Now, isn’t this remarkable? Why would the ERSSTv4 dataset agree much better with the low-tracing (down-adjusted) and non-bias-corrected version of the HadSST series (v2, above) than with the high-tracing, bias-corrected one (v3, below), especially and most notably along the crucial section between 1974 and 2006?

Figure 7.

Here’s what Huang et al. have to say about this issue:

Ship-buoy SST adjustment [Section 5c.]

In addition to the ship SST bias adjustment, the drifting and moored buoy SSTs in ERSST.v4 are adjusted toward ship SSTs, which was not done in ERSST.v3b. Since 1980 the global marine observations have gone from a mix of roughly 10% buoys and 90% ship-based measurements to 90% buoys and 10% ship measurements (Kennedy et al. 2011). Several papers have highlighted, using a variety of methods, differences in the random biases, and a systematic difference between ship-based and buoy-based measurements, with buoy observations systematically cooler than ship observations (Reynolds et al. 2002, 2010; Kent et al. 2010; among others). Here the adjustment is determined by 1) calculating the collocated ship-buoy SST difference over the global ocean from 1982 to 2012, 2) calculating the global areal weighted average of ship-buoy SST difference, 3) applying a 12-month running filter to the global averaged ship-buoy SST difference, and 4) evaluating the mean difference and its STD of ship-buoy SSTs based on the data from 1990 to 2012 (the data are noisy before 1990 due to sparse buoy observations). The mean difference of ship-buoy data between 1990 and 2012 is 0.12°C with a STD of 0.04°C (all rounded to hundredths in precision). The mean difference of 0.12°C is at the lower end of published values of 0.12° to 0.18°C (e.g., Reynolds et al. 2002, 2010; Kent et al. 2010). Although buoy SSTs are generally more homogeneous than ship SSTs, they are adjusted here because otherwise it would be necessary to adjust ship SSTs before 1980 when there were no or very few buoys. As expected, the global averaged SSTA trends between 1901 and 2012 (refer to Table 2) are the same whether buoy SSTs are adjusted to ship SSTs or the reverse. However, the global mean SST is 0.06°C warmer after 1980 in ERSST.v4 because of the buoy adjustments (not shown) and there are therefore impacts on the long-term trends compared to applying no adjustment to account for the change in observational platforms.

(Emphasis added.)

So, very much the same reasoning behind the claimed need for an upward adjustment post 1979 as in Kennedy et al., 2011.

We’ll get back to that 0.06 degrees of extra warming after 1980 in the ERSSTv4 dataset in a bit.

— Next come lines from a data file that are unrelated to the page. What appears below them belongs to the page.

(** * StablePay settlement core

    A shallow embedding of the settlement logic of the StablePay backend
    (on-ramp webhook settlement, off-ramp cashout requests, payroll batch
    reconciliation, the bounded transfer retry and the cashout message
    format), with the properties of its specification stated and proved
    over the embedding.

    Conventions.  A JavaScript string is the [string] of the bytes of its
    UTF-8 encoding; case conversion acts on the ASCII letters, and regular
    expressions are run on ASCII text: on anything else the answer of the
    JavaScript engine is a collaborator.  JavaScript numbers are the
    kernel's binary64 floats; the database tables are lists of rows held in
    an explicit state; every external collaborator (chain node, payment
    processor, rate service, signature recovery) is a field of a [World]
    record read by the handler, and every call that moves value is appended
    to a log held in the state. *)

From Stdlib Require Import ZArith List String Ascii Bool Lia Floats DecimalString.
Import ListNotations.

Local Open Scope list_scope.
Local Open Scope string_scope.

(* ================================================================== *)
(** * JavaScript primitives *)
(* ================================================================== *)

Module JS.

Definition LF : ascii := ascii_of_N 10.
Definition CR : ascii := ascii_of_N 13.
Definition TAB : ascii := ascii_of_N 9.

Definition is_upper (c : ascii) : bool :=
  let n := N_of_ascii c in (65 <=? n)%N && (n <=? 90)%N.

Definition is_lower (c : ascii) : bool :=
  let n := N_of_ascii c in (97 <=? n)%N && (n <=? 122)%N.

Definition is_digit (c : ascii) : bool :=
  let n := N_of_ascii c in (48 <=? n)%N && (n <=? 57)%N.

Definition is_alnum (c : ascii) : bool :=
  is_upper c || is_lower c || is_digit c.

(** A byte that is a character of its own: a code point below 128. *)
Definition is_ascii (c : ascii) : bool := (N_of_ascii c <? 128)%N.

Definition lower_char (c : ascii) : ascii :=
  if is_upper c then ascii_of_N (N_of_ascii c + 32) else c.

Definition upper_char (c : ascii) : ascii :=
  if is_lower c then ascii_of_N (N_of_ascii c - 32) else c.

(** [String.prototype.toLowerCase], on the ASCII letters: the handlers
    lower addresses, currency codes and signed messages. *)
Fixpoint toLowerCase (s : string) : string :=
  match s with
  | EmptyString => EmptyString
  | String c s' => String (lower_char c) (toLowerCase s')
  end.

(** [String.prototype.toUpperCase], on the ASCII letters. *)
Fixpoint toUpperCase (s : string) : string :=
  match s with
  | EmptyString => EmptyString
  | String c s' => String (upper_char c) (toUpperCase s')
  end.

But first, what’s perhaps even more bizarre when comparing HadSST3 and ERSSTv4 is this: The ERSSTv4 dataset is apparently, once again according to Huang et al., validated against (tuned to fit) the HadNMAT2 series, a Hadley Centre product of night marine air temps. So why does ERSSTv4 agree much better with the HadNMAT2 data (Fig.8) than the Hadley Centre’s own HadSST3 series (Fig.9)?

Figure 8.

Figure 9. !!!

And why does a non-ship/buoy bias corrected (satellite based) SST dataset like NOAA (Reynolds) OIv2 (Fig.4 above) appear to agree better than either of them?

Figure 10.

Could it be that the claim of ‘necessity’ of the so-called ship-buoy bias adjustment is ultimately unfounded? An interesting hypothesis that however proves invalid in the face of real-world observations?

There is simply too many strange things going on here …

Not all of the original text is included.